Clearly, if n = 1, then helper2(n, k, b) = (b != False) = b. Otherwise, we have helper2(n, k, b) = (b != helper(n, k)) = (b != ((k%2 == 0) != helper(n - 1, (k + 1) // 2)) = ((b != (k % 2 == 0)) != helper(n - 1, (k + 1) // 2)) = helper2(n - 1, (k + 1) // 2, b != (k % 2 == 0)).
Note that I used the fact that for Booleans, a != (b != c) is identical to (a != b) != c.

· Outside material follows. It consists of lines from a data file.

(* ===== verification/PaymentWitnesses.v ===== *)
(** * A concrete Payments service over the concrete Ledger of [Fixtures] *)

From Stdlib Require Import ZArith Lia Ascii String.
From stdpp Require Import base strings list gmap sorting.
From S2P Require Import Prelude.
From S2P Require Import Js.
From S2P Require Import Contracts.
From S2P Require Import Security.
From S2P Require Import Calendar.
From S2P Require Import Services.
From S2P Require Import RiskTypes.
From S2P Require Import LedgerDb.
From S2P Require Import Idempotency.
From S2P Require Import Journal.
From S2P Require Import Accounts.
From S2P Require Import CustomerTransfer.
From S2P Require Import LedgerSystem.
From S2P Require Import Transactions.
From S2P Require Import Fixtures.
From S2P Require Import LedgerWitnesses.
From S2P Require Import PaymentsDb.
From S2P Require Import Peers.
From S2P Require Import PaymentTransfers.
From S2P Require Import PaymentsInv.
From S2P Require Import PaymentProofs.
From S2P Require Import PaymentSettlement.

Open Scope Z_scope.

(** 10.00 to 100,000.00 LKR, 250,000.00 a day. *)
Definition fx_payments : PaymentsConfig :=
  mkPaymentsConfig "development" "127.0.0.1" 4104 "postgresql://payments" "payments-token" "http://127.0.0.1:4102" "ledger-token"
    1000 10000000 25000000 300 5000 60 5 24 "http://127.0.0.1:4105" "risk-token" "payments-source-token" 2000
    "0123456789abcdef0123456789abcdef" 300 24 "redis://127.0.0.1" "aegis:payments:".

(** A Risk service that allows everything. *)
Definition allow_controls (r : ControlCheckRequest) : HttpReply ControlCheckResponse :=
  Success (Some (mkControlResponse true ALLOW [] false None)).
Definition allow_evaluation (r : RiskEvaluationRequest) : HttpReply RiskAssessment :=
  Success (Some (mkAssessment (fx_id 500) 0 LOW ALLOW [] [] None (toISOString fx_now) "test-1" "allowed")).
#[export] Instance fx_peers : Peers Net := ledger_network fx_config fx_now allow_controls allow_evaluation.

Abbreviation fx_state := (System PaymentsDb Net).
Definition fx_net (ldb : LedgerDb) (fs : list Fault) : Net := mkNet (quiet ldb) fs.
Definition pay_state {A} (x : result PaymentsErr A * fx_state) : PaymentsDb := sdb x.2.

Definition fx_token : string := "0123456789012345678901234567890123456789012".
Definition fx_intent_request : InternalTransferIntentRequest :=
  match account_of db_wallets alice, account_of db_wallets bob with
  | Some a, Some b => mkIntentRequest alice (ca_id a) (ca_publicReference b) "600.00"
  | _, _ => mkIntentRequest "" "" "" ""
  end.
Definition with_intent : PaymentsDb := Eval vm_compute in
  pay_state (createIntent fx_payments fx_now fx_token (fx_id 610) (fx_id 611) fx_intent_request fx_correlation
               (alone emptyPayments (fx_net db_funded []))).
Definition authorized : PaymentsDb := Eval vm_compute in
  pay_state (authorize fx_now alice fx_token (alone with_intent (fx_net db_funded []))).
Definition fx_confirmation : InternalTransferConfirmation :=
  mkConfirmation alice fx_token "confirm-key-0000001".
Abbreviation fx_confirm :=
  (confirm fx_payments fx_now "0A1B2C3D4E5F6071829A0B1C" (fx_id 620) fx_confirmation fx_correlation).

Finally, note that helper(n, k) = (False != helper(n, k) = helper2(n, k, False).
So we define
def kthGrammar(n: int, k: int) -> int:
def helper2(n : int, k : int, b : bool) -> bool
if n==1:
return b
prevK = (k+1) // 2
return helper2(n - 1, prevK, b != (k % 2 == 0))

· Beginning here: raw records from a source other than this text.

(* ===== verification/QrPayments.v ===== *)
(** * QR codes: signed payloads, issuing, previews and payments
    ([services/payments/src/qr])

    HMAC-SHA256 is a parameter: a function of the key and the text to
    hexadecimal digits. *)

From Stdlib Require Import ZArith Lia Ascii String.
From stdpp Require Import base strings list gmap sorting.
From S2P Require Import Prelude.
From S2P Require Import Js.
From S2P Require Import Codec.
From S2P Require Import Contracts.
From S2P Require Import Security.
From S2P Require Import Services.
From S2P Require Import RiskTypes.
From S2P Require Import LedgerDb.
From S2P Require Import CustomerTransfer.
From S2P Require Import PaymentsDb.
From S2P Require Import Peers.
From S2P Require Import PaymentTransfers.

Open Scope Z_scope.

Definition QR_PROTOCOL_VERSION : Z := 1.

Record QrPayloadData := mkQrPayload {
  qd_version : Z;
  qd_recipientRef : string;
  qd_currency : string;
  qd_amountMinor : option string;
  qd_nonce : string;
  qd_expiresAt : string;
  qd_type : QrType;
  qd_purpose : option string;
  qd_keyId : string
}.
Record SignedQrPayload := mkSigned { sq_data : QrPayloadData; sq_signature : string }.

Definition qrType_str (t : QrType) : string := match t with STATIC => "STATIC" | DYNAMIC => "DYNAMIC" end.

Definition newQrPaymentReference (random : string) : string := reference_of "AEGIS-QRP-" random.

Definition optional_entry (k : string) (o : option string) : list (string * string) :=
  match o with Some v => [(k, v)] | None => [] end.
Definition canonicalPayloadString (d : QrPayloadData) : string :=
  let entries :=
    [("currency", qd_currency d); ("expiresAt", qd_expiresAt d); ("keyId", qd_keyId d);
     ("nonce", qd_nonce d); ("recipientRef", qd_recipientRef d); ("type", qrType_str (qd_type d));
     ("version", bigint_to_string (qd_version d))]%string
    ++ optional_entry "amountMinor" (qd_amountMinor d) ++ optional_entry "purpose" (qd_purpose d) in
  join "&" (map (fun '(k, v) => k +:+ "=" +:+ v) (sort_by (fun kv => locale_key kv.1) entries)).

Section Signing.
Context {hmac : Hmac}.

Definition signQrPayload (data : QrPayloadData) (signingKey : string) : SignedQrPayload :=
  mkSigned data (hmac_sha256 signingKey (canonicalPayloadString data)).

Definition verifyQrSignature (payload : SignedQrPayload) (signingKey : string) : bool :=
  let expected := hmac_sha256 signingKey (canonicalPayloadString (sq_data payload)) in
  let sigBuf := hex_bytes (sq_signature payload) in
  let expBuf := hex_bytes expected in
  if negb (String.length sigBuf =? String.length expBuf)%nat || (String.length sigBuf =? 0)%nat then false
  else String.eqb sigBuf expBuf.
End Signing.

(** ** The text of the QR code *)
Definition optional_field (k : string) (o : option string) : list (string * json) :=
  match o with Some v => [(k, JStr v)] | None => [] end.
Definition payload_json (p : SignedQrPayload) : json :=
  let d := sq_data p in
  JObj ([("version", JNum (qd_version d)); ("recipientRef", JStr (qd_recipientRef d));
         ("currency", JStr (qd_currency d))]%string
        ++ optional_field "amountMinor" (qd_amountMinor d)
        ++ [("nonce", JStr (qd_nonce d)); ("expiresAt", JStr (qd_expiresAt d));
            ("type", JStr (qrType_str (qd_type d)))]%string
        ++ optional_field "purpose" (qd_purpose d)
        ++ [("keyId", JStr (qd_keyId d)); ("signature", JStr (sq_signature p))]%string).
Definition encodeQrPayload (p : SignedQrPayload) : string := cursor_text (payload_json p).

(** [isSignedQrPayload], reading the fields it accepts. *)
Definition optional_string (v : json) : option (option string) :=
  match v with JUndef => Some None | JStr s => Some (Some s) | _ => None end.
Definition isSignedQrPayload (v : json) : option SignedQrPayload :=
  match jfield "version" v, jfield "recipientRef" v, jfield "currency" v, jfield "nonce" v,
        jfield "expiresAt" v, jfield "type" v, jfield "signature" v, jfield "keyId" v with
  | JNum version, JStr recipientRef, JStr currency, JStr nonce, JStr expiresAt, JStr type,
    JStr signature, JStr keyId =>
      t ← (if String.eqb type "STATIC" then Some STATIC
           else if String.eqb type "DYNAMIC" then Some DYNAMIC else None);
      amount ← optional_string (jfield "amountMinor" v);
      purpose ← optional_string (jfield "purpose" v);
      Some (mkSigned (mkQrPayload version recipientRef currency amount nonce expiresAt t purpose keyId) signature)
  | _, _, _, _, _, _, _, _ => None
  end.
Definition decodeQrPayload (encoded : string) : option SignedQrPayload :=
  parsed ← cursor_json encoded; isSignedQrPayload parsed.

(** ** Lemmas *)

(** The entries in the order of their keys. *)
Definition canonical_fields (d : QrPayloadData) : list string :=
  map (fun '(k, v) => k +:+ "=" +:+ v)
    (optional_entry "amountMinor" (qd_amountMinor d)
     ++ [("currency", qd_currency d); ("expiresAt", qd_expiresAt d); ("keyId", qd_keyId d);
         ("nonce", qd_nonce d)]%string
     ++ optional_entry "purpose" (qd_purpose d)
     ++ [("recipientRef", qd_recipientRef d); ("type", qrType_str (qd_type d));
         ("version", bigint_to_string (qd_version d))]%string).
Lemma canonical_sorted d : canonicalPayloadString d = join "&" (canonical_fields d).
Proof.
  unfold canonicalPayloadString, canonical_fields. f_equal. f_equal.
  generalize (qrType_str (qd_type d)), (bigint_to_string (qd_version d)). intros t v.
  destruct d as [? ref cur am nonce ex ? pur key]. cbn [qd_currency qd_expiresAt qd_keyId qd_nonce qd_recipientRef qd_amountMinor qd_purpose].
  destruct am as [am|], pur as [pur|]; vm_compute; reflexivity.
Qed.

return int(helper2(n, k, False))
Now, we have a tail recursive function. Tail recursion is just another way to express iteration, so we can easily rewrite this to use a while loop as follows:
def kthGrammar(n : int, k : int) -> int:
b = False
while n != 1:
n, k, b = n - 1, (k + 1) // 2, b != (k % 2 == 0)
return int(b)
Which can again be replaced by
def kthGrammar(n : int, k : int) -> int:
b = False
for _n in range(n, 1, -1):
k, b = (k + 1) // 2, b != (k % 2 == 0)
return int(b)
Of course, there's no reason to start at n and count down to 1. So the final form is
def kthGrammar(n : int, k : int) -> int:
b = False
for _n in range(1, n):
k, b = (k + 1) // 2, b != (k % 2 == 0)
return int(b)
Note that we can actually perform one further optimisation. Once it is the case that k = 1, we see that the line
k, b = (k + 1) // 2, b != (k % 2 == 0)
is a no-op. So the final form is
def kthGrammar(n : int, k : int) -> int:
b = False
for _n in range(1, n):
if k == 1:
break
k, b = (k + 1) // 2, b != (k % 2 == 0)
return int(b)
This will be much more efficient in the case that k <= n - the runtime is O(min(n, log k)) as opposed to O(n).